Do any lines in the data below contain "Hinv"? If so, copy every one of them.

_ _ _ _ _ _ _

(* ===== verification/NodeView.v ===== *)
(** The views of a replica through every step it takes
    ([src/paxosbus/internal/protocol/replica.go]: [clientListener] and the
    goroutines [serve] starts): no handler and no turn goes back to an earlier
    view, and the bookkeeping of a view change is always that of the view the
    replica is in. *)
From S2P Require Import Prelude WireBase Wire WireStream Config Lines GlobalOrder State.
From S2P Require Import ReplicaState Cursor Log LogSpec LogInv Admission.
From S2P Require Import ScheduleProto SchedInv Merge Gaps Sync ViewChange Recovery LogFrame.
From S2P Require Import ViewInv RecoveryInv DurableLog Serve Listener NodeInv.

Section views.
Context {TM : Treemap Value}.
Implicit Types r : Replica TM.

Lemma idle_step_view r r' : idle r r' -> view_inv r -> view_step_ok r r'.
Proof. intros H. by apply view_step_same, idle_view. Qed.

Lemma frame_step_view r r' : log_frame r r' -> view_inv r -> view_step_ok r r'.
Proof. intros H. by apply view_step_same, log_frame_view. Qed.

(** an idle part, then one that only touches the log *)
Lemma idle_frame_view r r1 r2 : idle r r1 -> log_frame r1 r2 -> view_same r r2.
Proof. intros H1 H2. eapply view_same_trans; [by apply idle_view|by apply log_frame_view]. Qed.

Lemma mark_done_view r key : view_same r (mark_done r key).
Proof. apply idle_view, mark_done_idle. Qed.

Lemma applyDuringRecovery_view r m : view_same r (applyDuringRecovery r m).
Proof.
  unfold applyDuringRecovery. cbv zeta.
  match goal with |- context [recordBusReceived r ?s ?c ?q ?l] =>
    pose proof (recordBusReceived_frame r s c q l) as H; destruct (recordBusReceived r s c q l) as [r1 b] end.
  cbn [fst] in H. assert (view_same r (advanceNextExpected r1)) as H1
    by (apply log_frame_view; eapply log_frame_trans; [exact H|apply advanceNextExpected_frame]).
  destruct b; [|exact H1]. eapply view_same_trans; [exact H1|apply mark_done_view].
Qed.

Lemma handleBus_view r m lw now : view_same r (handleBus r m lw now).1.
Proof.
  unfold handleBus. cbv zeta. set (r0 := bindReplySender r _ lw).
  assert (H0 : idle r r0) by reflexivity. clearbody r0.
  pose proof (admitLocked_idle r0 (bm_ClientId m) (bm_BusSeqNum m) now) as H1.
  destruct (admitLocked r0 _ _ _) as [r1 a]. cbn [fst] in H1.
  assert (H2 : view_same r r1) by (apply idle_view; by etransitivity).
  destruct a; try exact H2. destruct (Nat.ltb _ _); cbn [fst].
  - eapply view_same_trans; [exact H2|apply applyDuringRecovery_view].
  - match goal with |- context [recordBusReceived r1 ?s ?c ?q ?l] =>
      pose proof (recordBusReceived_frame r1 s c q l) as H; destruct (recordBusReceived r1 s c q l) as [r2 b] end.
    cbn [fst] in *. eapply view_same_trans; [exact H2|]. apply log_frame_view.
    eapply log_frame_trans; [exact H|apply advanceNextExpected_frame].
Qed.

Lemma counted_recovered_view r r' : log_frame r r' ->
  log_frame r (r' <| r_winRecovered ::= fun n => add64 n 1 |>).
Proof. intros H. eapply log_frame_trans; [exact H|unfold log_frame, with_log; replica_eq]. Qed.

Lemma counted_noop_view r r' : log_frame r r' ->
  log_frame r (r' <| r_winNoops ::= fun n => add64 n 1 |>).
Proof. intros H. eapply log_frame_trans; [exact H|unfold log_frame, with_log; replica_eq]. Qed.

Lemma handleGapReply_view r m : view_same r (handleGapReply r m).
Proof.
  unfold handleGapReply. destruct (negb _); [done|]. cbv zeta. destruct (active_gap _ _); [|done].
  destruct (_ =? _); [destruct (_ =? _); [done|apply idle_view; reflexivity]|].
  destruct (_ || _); [done|].
  pose proof (slotOwner_idle r (gr_Slot m)) as H0. destruct (slotOwner r _) as [r1 sm]. cbn [fst] in H0.
  match goal with |- context [storeRecovered r1 ?s ?c ?q ?p ?b] =>
    pose proof (storeRecovered_frame r1 s c q p b) as H; destruct (storeRecovered r1 s c q p b) as [r2 st] end.
  cbn [fst] in H. eapply view_same_trans; [|apply mark_done_view].
  eapply idle_frame_view; [exact H0|]. eapply log_frame_trans; [|apply advanceNextExpected_frame].
  destruct st; [by apply counted_recovered_view|exact H].
Qed.

Lemma setNoOp_counted_frame r s :
  let (r1, ok) := setNoOp r s in
  log_frame r (advanceNextExpected (if ok then r1 <| r_winNoops ::= fun n => add64 n 1 |> else r1)).
Proof.
  pose proof (setNoOp_frame r s) as H. destruct (setNoOp r s) as [r1 ok]. cbn [fst] in H.
  eapply log_frame_trans; [|apply advanceNextExpected_frame].
  destruct ok; [by apply counted_noop_view|exact H].
Qed.

Lemma applyGapCommit_frame r slot : log_frame r (applyGapCommit r slot).1.
Proof.
  unfold applyGapCommit. destruct (bool_decide _); [apply log_frame_refl|].
  destruct (executed r slot); [apply log_frame_refl|].
  pose proof (setNoOp_counted_frame r slot) as H. by destruct (setNoOp r slot) as [r1 ok].
Qed.

Lemma handleGapCommit_view r m : view_same r (handleGapCommit r m).1.
Proof.
  unfold handleGapCommit. destruct (negb _); [done|]. cbv zeta. destruct (_ || _); [done|].
  pose proof (log_frame_view _ _ (applyGapCommit_frame r (gc_Slot m))) as H.
  destruct (applyGapCommit r _) as [r1 ack]. cbn [fst] in H.
  set (r2 := match active_gap r1 _ with Some _ => _ | None => _ end).
  assert (H2 : view_same r1 r2) by (unfold r2; destruct (active_gap _ _); [apply mark_done_view|done]).
  destruct (negb ack); cbn [fst]; by eapply view_same_trans.
Qed.

Lemma finishGap_view r key id : view_same r (finishGap r key id).
Proof.
  unfold finishGap. destruct (negb _); [done|]. cbv zeta.
  destruct (Nat.eqb _ _); [|apply idle_view; reflexivity].
  eapply view_same_trans; [|apply drainPendingBuses_view]. apply idle_view. reflexivity.
Qed.

Lemma finish_with_answers_view r key id : view_same r (finish_with_answers r key id).1.
Proof. unfold finish_with_answers. cbv zeta. destruct (slotGapPayload _ _). apply finishGap_view. Qed.

Lemma leaderResolve_found_view r key id op b : view_same r (leaderResolve_found r key id op b).1.
Proof.
  unfold leaderResolve_found. destruct (negb _); [done|]. cbv zeta.
  pose proof (slotOwner_idle r key.2) as H0. destruct (slotOwner r _) as [r1 sm]. cbn [fst] in H0.
  match goal with |- context [storeRecovered r1 ?s ?c ?q ?p ?b] =>
    pose proof (storeRecovered_frame r1 s c q p b) as H; destruct (storeRecovered r1 s c q p b) as [r2 st] end.
  cbn [fst] in H. eapply view_same_trans; [|apply finish_with_answers_view].
  eapply idle_frame_view; [exact H0|]. eapply log_frame_trans; [|apply advanceNextExpected_frame].
  destruct st; [by apply counted_recovered_view|exact H].
Qed.

Lemma leaderResolve_start_view r key id : view_same r (leaderResolve_start r key id).1.1.
Proof.
  unfold leaderResolve_start. destruct (negb _); [done|]. cbv zeta. destruct (bool_decide _); [done|].
  pose proof (finish_with_answers_view r key id) as H. by destruct (finish_with_answers r key id).
Qed.

Lemma leaderResolve_noop_view r key id : view_same r (leaderResolve_noop r key id).1.1.
Proof.
  unfold leaderResolve_noop. destruct (negb _); [done|]. cbv zeta. destruct (bool_decide _).
  - pose proof (finish_with_answers_view r key id) as H. by destruct (finish_with_answers r key id).
  - pose proof (setNoOp_counted_frame r key.2) as H. destruct (setNoOp r key.2) as [r1 ok].
    by apply log_frame_view.
Qed.

Lemma gap_turn_view r r' fx : gap_turn r r' fx -> view_same r r'.
Proof.
  destruct 1 as [wall mono|key|key id|key id|key id r' fx more E|key id notFound|
    key id op b|key id r' fx more E|key id fx E|key id acked|key id acked].
  - apply idle_view, gapDetect_idle.
  - done.
  - unfold followerRecover_done. destruct (negb _); [done|]. eapply view_same_trans; [apply finishGap_view|].
    apply idle_view, ownerLog_idle.
  - apply finishGap_view.
  - pose proof (leaderResolve_start_view r key id) as H. by rewrite E in H.
  - apply idle_view, probe_take_idle.
  - apply leaderResolve_found_view.
  - pose proof (leaderResolve_noop_view r key id) as H. by rewrite E in H.
  - done.
  - apply idle_view, collect_take_idle.
  - unfold leaderResolve_end. cbv zeta. destruct acked; [|apply finishGap_view].
    eapply view_same_trans; [apply finishGap_view|]. apply idle_view, ownerLog_idle.
Qed.

Lemma view_turn_ok r r' fx : view_turn r r' fx -> view_inv r -> view_step_ok r r'.
Proof.
  intros [] Hinv; eauto using suspectLeader_spec, expireViewChangeWatchdog_spec, drive_take_spec,
    drive_merge_spec, drive_publish_spec, view_step_refl.
  - by apply startViewChange_spec.
  - apply view_step_same; [apply merge_prefix_view|done].
Qed.

Lemma adopt_turn_ok r r' fx : adopt_turn r r' fx -> view_inv r -> view_step_ok r r'.
Proof.
  intros [] Hinv; eauto using viewInstall_spec, recover_turn_spec, finishRecovery_spec;
    (apply view_step_same; [first [apply merge_donor_view|apply drive_install_view]|done]).
Qed.

Lemma loop_turn_view r r' fx : loop_turn r r' fx -> view_same r r'.
Proof.
  destruct 1 as [| | | | |k r' k' fx E| | | | | ]; try (apply idle_view; reflexivity).
  - apply syncOnce_view.
  - apply stateFetch_take_view.
  - apply log_frame_view, fetch_receive_frame.
  - apply finishSyncFetch_view.
  - pose proof (stateServeLoop_idle r k) as H. rewrite E in H. by apply idle_view.
  - apply idle_view, scheduleLoop_idle.
  - apply idle_view, retirePeer_idle.
Qed.

Lemma handle_msg_view r c m mono wall :
  view_inv r -> view_step_ok r (handle_msg r c m mono wall).1.1.
Proof.
  intros Hinv. unfold handle_msg.
  assert (Hs : forall r', view_same r r' -> view_step_ok r r') by (intros r' H; by apply view_step_same).
  assert (Hi : forall r', idle r r' -> view_step_ok r r') by (intros r' H; by apply idle_step_view).
  destruct m; cbn [fst];
    repeat match goal with |- context [let (r, fx) := ?x in (r, _, fx)] =>
      destruct x as [r1 fx] eqn:E; cbn [fst]; apply (f_equal fst) in E; cbn [fst] in E; subst r1 end.
  all: try by eauto using handleHsRequest_idle, handleSchdPrepareReply_idle, handleSchdCommit_idle,
    handleClientControl_idle, handleBus_view, handleGapRequest_idle, handleGapReply_view, handleGapCommit_view,
    handleGapCommitReply_idle, handleSyncPrepare_view, handleSyncReply_view, handleSyncCommit_view,
    handleScheduleInstall_idle, handleViewChangeRequest_spec, handleViewChange_spec, handleStartView_spec,
    handleGetState_view, handleNewState_view, view_step_refl.
  - destruct (_ && _); cbn [fst]; eauto using handleSchdPrepare_idle, view_step_refl.
  - pose proof (handleScheduleInstall_idle r m) as H. destruct (handleScheduleInstall r m). eauto.
Qed.

Lemma plain_step_view r r' fx : plain_step r r' fx -> view_inv r -> view_step_ok r r'.
Proof.
  intros [c m mono wall r1 c1 fx1 _ E|c|r1 fx1 H|r1 fx1 H|r1 fx1 H] Hinv.
  - pose proof (handle_msg_view r c m mono wall Hinv) as H. by rewrite E in H.
  - apply idle_step_view; [apply conn_closed_idle|done].
  - apply view_step_same; [by eapply gap_turn_view|done].
  - by eapply view_turn_ok.
  - apply view_step_same; [by eapply loop_turn_view|done].
Qed.

Lemma replica_step_view r r' fx : replica_step r r' fx -> view_inv r -> view_step_ok r r'.
Proof. intros []; eauto using plain_step_view, adopt_turn_ok. Qed.

Lemma replica_steps_view r r' : rtc replica_next r r' -> view_inv r -> view_step_ok r r'.
Proof.
  induction 1 as [|r1 r2 r3 [fx H12] _ IH]; intros Hinv; [by apply view_step_refl|].
  pose proof (replica_step_view _ _ _ H12 Hinv) as H. eapply view_step_trans; [exact H|apply IH, H].
Qed.

Lemma serve_view_inv config idx logs mode every gap opts now :
  view_inv (serve (NewReplica config idx logs mode every gap opts) now).
Proof. split; unfold view; rsimpl; try done. by left. Qed.
End views.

_ _ _ _ _ _ _

## Finished task
  intros [] Hinv; eauto using suspectLeader_spec, expireViewChangeWatchdog_spec, drive_take_spec,
  intros [] Hinv; eauto using viewInstall_spec, recover_turn_spec, finishRecovery_spec;
  intros Hinv. unfold handle_msg.
  intros [c m mono wall r1 c1 fx1 _ E|c|r1 fx1 H|r1 fx1 H|r1 fx1 H] Hinv.
  - pose proof (handle_msg_view r c m mono wall Hinv) as H. by rewrite E in H.
  induction 1 as [|r1 r2 r3 [fx H12] _ IH]; intros Hinv; [by apply view_step_refl|].
  pose proof (replica_step_view _ _ _ H12 Hinv) as H. eapply view_step_trans; [exact H|apply IH, H].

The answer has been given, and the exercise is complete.